When the line with "whole path ([dirty_up_spec])." appears below, start repeating lines exactly, and keep going through the line with "Z) (Hc : 1 <= c)."; add nothing outside that span.
##### Record set
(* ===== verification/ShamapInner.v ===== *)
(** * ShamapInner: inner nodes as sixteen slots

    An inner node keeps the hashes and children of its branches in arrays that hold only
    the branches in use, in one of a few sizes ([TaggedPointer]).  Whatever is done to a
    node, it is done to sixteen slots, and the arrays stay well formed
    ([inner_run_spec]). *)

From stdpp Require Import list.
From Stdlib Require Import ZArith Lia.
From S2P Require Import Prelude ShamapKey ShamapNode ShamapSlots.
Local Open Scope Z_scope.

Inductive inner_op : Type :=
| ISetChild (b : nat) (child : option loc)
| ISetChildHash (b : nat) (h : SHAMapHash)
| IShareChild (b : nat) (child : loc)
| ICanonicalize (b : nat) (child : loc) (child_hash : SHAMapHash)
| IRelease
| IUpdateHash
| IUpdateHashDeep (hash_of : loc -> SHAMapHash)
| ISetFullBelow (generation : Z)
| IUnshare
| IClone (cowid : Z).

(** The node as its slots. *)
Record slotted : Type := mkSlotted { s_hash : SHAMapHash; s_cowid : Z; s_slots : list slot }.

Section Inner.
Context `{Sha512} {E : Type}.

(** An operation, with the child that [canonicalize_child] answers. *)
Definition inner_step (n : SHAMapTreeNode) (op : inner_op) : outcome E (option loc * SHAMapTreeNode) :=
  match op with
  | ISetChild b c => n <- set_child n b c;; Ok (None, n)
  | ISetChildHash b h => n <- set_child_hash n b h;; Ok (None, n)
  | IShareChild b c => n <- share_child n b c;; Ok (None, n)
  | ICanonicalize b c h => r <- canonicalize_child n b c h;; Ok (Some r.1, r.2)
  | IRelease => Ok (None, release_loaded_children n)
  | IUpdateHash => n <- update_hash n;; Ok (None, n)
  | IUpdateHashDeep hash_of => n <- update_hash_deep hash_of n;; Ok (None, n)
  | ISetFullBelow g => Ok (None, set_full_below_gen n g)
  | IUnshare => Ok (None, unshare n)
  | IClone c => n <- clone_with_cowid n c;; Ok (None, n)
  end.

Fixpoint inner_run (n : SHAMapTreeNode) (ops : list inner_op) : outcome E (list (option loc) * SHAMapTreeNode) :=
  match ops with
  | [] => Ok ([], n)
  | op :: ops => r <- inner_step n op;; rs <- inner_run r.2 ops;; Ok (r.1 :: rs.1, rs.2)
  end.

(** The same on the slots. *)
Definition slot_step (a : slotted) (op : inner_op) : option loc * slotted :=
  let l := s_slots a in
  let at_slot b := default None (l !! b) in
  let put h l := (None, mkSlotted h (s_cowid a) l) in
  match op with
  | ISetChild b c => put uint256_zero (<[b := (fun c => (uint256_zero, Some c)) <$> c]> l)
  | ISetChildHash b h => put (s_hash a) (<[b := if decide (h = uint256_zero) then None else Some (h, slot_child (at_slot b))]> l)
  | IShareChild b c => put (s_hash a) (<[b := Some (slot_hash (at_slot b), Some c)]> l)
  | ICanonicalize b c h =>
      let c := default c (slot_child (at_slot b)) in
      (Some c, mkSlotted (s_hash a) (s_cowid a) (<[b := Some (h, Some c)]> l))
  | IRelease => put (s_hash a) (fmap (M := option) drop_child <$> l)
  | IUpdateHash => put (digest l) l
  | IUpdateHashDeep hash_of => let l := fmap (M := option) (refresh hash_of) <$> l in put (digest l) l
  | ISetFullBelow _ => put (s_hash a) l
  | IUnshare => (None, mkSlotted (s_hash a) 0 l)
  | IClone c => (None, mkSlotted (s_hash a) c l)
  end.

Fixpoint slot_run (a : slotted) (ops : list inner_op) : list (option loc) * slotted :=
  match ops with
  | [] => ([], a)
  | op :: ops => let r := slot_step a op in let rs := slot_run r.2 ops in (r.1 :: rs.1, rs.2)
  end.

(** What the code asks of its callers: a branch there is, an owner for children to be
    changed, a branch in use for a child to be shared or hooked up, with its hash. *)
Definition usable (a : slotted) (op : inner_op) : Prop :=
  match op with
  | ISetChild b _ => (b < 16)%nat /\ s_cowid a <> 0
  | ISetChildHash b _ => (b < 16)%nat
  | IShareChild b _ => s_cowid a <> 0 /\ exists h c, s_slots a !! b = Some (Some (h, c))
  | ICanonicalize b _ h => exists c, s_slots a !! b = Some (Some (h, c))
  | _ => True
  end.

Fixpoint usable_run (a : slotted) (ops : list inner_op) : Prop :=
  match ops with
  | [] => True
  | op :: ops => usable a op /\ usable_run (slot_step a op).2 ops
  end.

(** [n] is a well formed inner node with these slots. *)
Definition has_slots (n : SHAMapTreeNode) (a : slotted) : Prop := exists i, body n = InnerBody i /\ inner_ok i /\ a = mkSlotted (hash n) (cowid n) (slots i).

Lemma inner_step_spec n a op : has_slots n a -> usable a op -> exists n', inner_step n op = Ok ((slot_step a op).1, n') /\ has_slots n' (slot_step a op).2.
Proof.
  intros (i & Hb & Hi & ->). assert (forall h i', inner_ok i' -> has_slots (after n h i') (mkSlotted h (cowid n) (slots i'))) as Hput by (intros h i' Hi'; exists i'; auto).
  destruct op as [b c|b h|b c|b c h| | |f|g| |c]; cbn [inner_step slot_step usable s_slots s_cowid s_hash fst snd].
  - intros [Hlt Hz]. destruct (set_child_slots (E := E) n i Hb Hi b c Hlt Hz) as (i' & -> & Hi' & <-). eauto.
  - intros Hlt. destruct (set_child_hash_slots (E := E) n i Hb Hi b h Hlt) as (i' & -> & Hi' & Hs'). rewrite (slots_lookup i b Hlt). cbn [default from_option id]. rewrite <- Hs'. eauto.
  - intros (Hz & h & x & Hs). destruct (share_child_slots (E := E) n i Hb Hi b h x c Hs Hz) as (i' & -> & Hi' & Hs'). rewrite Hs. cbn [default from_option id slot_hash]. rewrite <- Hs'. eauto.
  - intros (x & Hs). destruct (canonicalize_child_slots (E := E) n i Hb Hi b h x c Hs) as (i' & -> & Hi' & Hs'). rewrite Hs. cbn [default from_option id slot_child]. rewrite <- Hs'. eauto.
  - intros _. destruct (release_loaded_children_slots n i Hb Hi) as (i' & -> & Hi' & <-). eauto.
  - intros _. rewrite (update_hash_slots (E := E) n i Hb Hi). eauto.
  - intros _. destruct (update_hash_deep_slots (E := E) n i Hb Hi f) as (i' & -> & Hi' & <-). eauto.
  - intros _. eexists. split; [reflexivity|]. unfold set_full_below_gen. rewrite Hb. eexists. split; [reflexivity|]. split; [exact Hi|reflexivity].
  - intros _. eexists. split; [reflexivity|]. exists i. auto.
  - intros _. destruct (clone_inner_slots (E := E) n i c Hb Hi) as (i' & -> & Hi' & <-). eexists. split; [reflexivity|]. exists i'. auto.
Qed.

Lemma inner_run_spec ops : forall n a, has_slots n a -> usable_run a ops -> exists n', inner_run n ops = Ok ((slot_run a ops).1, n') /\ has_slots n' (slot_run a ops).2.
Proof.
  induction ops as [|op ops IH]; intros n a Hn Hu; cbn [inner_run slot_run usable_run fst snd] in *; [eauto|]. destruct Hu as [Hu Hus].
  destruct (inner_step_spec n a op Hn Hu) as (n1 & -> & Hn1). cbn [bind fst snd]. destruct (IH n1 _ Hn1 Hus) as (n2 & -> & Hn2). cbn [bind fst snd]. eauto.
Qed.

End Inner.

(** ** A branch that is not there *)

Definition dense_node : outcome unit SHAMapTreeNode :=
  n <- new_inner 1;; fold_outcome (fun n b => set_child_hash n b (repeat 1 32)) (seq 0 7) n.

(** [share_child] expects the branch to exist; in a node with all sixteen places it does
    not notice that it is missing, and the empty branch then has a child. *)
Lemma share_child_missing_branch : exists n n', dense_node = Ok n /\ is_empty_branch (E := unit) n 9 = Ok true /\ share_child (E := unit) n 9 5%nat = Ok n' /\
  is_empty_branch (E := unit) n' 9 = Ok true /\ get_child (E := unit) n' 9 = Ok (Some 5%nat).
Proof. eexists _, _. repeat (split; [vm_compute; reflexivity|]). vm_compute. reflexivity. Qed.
##########
##### Record set
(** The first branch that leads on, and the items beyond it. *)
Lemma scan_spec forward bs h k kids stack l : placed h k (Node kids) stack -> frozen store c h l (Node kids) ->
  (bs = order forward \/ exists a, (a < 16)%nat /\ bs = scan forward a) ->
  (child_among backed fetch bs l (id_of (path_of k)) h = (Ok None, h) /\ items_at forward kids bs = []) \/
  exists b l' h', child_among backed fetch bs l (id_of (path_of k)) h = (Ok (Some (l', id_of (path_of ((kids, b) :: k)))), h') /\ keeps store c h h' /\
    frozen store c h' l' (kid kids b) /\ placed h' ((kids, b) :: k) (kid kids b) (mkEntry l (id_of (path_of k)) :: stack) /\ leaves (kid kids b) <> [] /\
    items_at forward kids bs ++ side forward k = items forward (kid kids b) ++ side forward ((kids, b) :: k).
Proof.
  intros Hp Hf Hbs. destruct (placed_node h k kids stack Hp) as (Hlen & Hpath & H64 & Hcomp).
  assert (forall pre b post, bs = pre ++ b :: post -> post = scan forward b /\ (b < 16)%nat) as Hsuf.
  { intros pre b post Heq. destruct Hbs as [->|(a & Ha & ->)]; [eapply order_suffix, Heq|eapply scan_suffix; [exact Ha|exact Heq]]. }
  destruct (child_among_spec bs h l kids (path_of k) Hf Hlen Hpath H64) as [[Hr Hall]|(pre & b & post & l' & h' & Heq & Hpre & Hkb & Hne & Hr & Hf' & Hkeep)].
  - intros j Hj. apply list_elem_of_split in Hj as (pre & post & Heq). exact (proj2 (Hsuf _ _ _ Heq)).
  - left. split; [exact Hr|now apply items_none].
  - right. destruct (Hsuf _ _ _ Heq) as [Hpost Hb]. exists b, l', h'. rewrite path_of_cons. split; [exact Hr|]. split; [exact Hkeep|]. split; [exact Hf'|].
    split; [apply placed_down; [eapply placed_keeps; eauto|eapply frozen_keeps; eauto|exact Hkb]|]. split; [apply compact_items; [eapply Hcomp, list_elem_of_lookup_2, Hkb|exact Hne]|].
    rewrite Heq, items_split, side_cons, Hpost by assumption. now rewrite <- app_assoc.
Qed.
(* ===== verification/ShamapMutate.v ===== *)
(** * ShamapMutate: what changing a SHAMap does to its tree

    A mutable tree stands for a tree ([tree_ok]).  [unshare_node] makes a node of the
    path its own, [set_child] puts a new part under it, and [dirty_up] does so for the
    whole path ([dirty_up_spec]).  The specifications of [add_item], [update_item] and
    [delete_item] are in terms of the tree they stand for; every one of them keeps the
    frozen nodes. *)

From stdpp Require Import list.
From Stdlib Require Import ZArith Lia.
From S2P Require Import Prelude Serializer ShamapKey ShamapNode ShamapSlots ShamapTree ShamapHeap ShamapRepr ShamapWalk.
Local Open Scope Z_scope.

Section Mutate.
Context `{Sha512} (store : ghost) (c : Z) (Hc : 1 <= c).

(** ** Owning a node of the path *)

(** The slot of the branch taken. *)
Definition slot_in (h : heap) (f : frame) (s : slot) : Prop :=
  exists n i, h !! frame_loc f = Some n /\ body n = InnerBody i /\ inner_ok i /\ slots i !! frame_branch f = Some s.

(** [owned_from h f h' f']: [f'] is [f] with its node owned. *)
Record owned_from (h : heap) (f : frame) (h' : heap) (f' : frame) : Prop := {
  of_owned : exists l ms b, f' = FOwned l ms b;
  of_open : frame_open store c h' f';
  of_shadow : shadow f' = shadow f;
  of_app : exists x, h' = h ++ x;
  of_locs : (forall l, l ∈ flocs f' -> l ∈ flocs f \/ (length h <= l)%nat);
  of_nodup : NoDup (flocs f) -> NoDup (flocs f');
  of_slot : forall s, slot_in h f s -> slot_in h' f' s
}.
##########
## Answer
    whole path ([dirty_up_spec]).  The specifications of [add_item], [update_item] and
    [delete_item] are in terms of the tree they stand for; every one of them keeps the
    frozen nodes. *)

From stdpp Require Import list.
From Stdlib Require Import ZArith Lia.
From S2P Require Import Prelude Serializer ShamapKey ShamapNode ShamapSlots ShamapTree ShamapHeap ShamapRepr ShamapWalk.
Local Open Scope Z_scope.

Section Mutate.
Context `{Sha512} (store : ghost) (c : Z) (Hc : 1 <= c).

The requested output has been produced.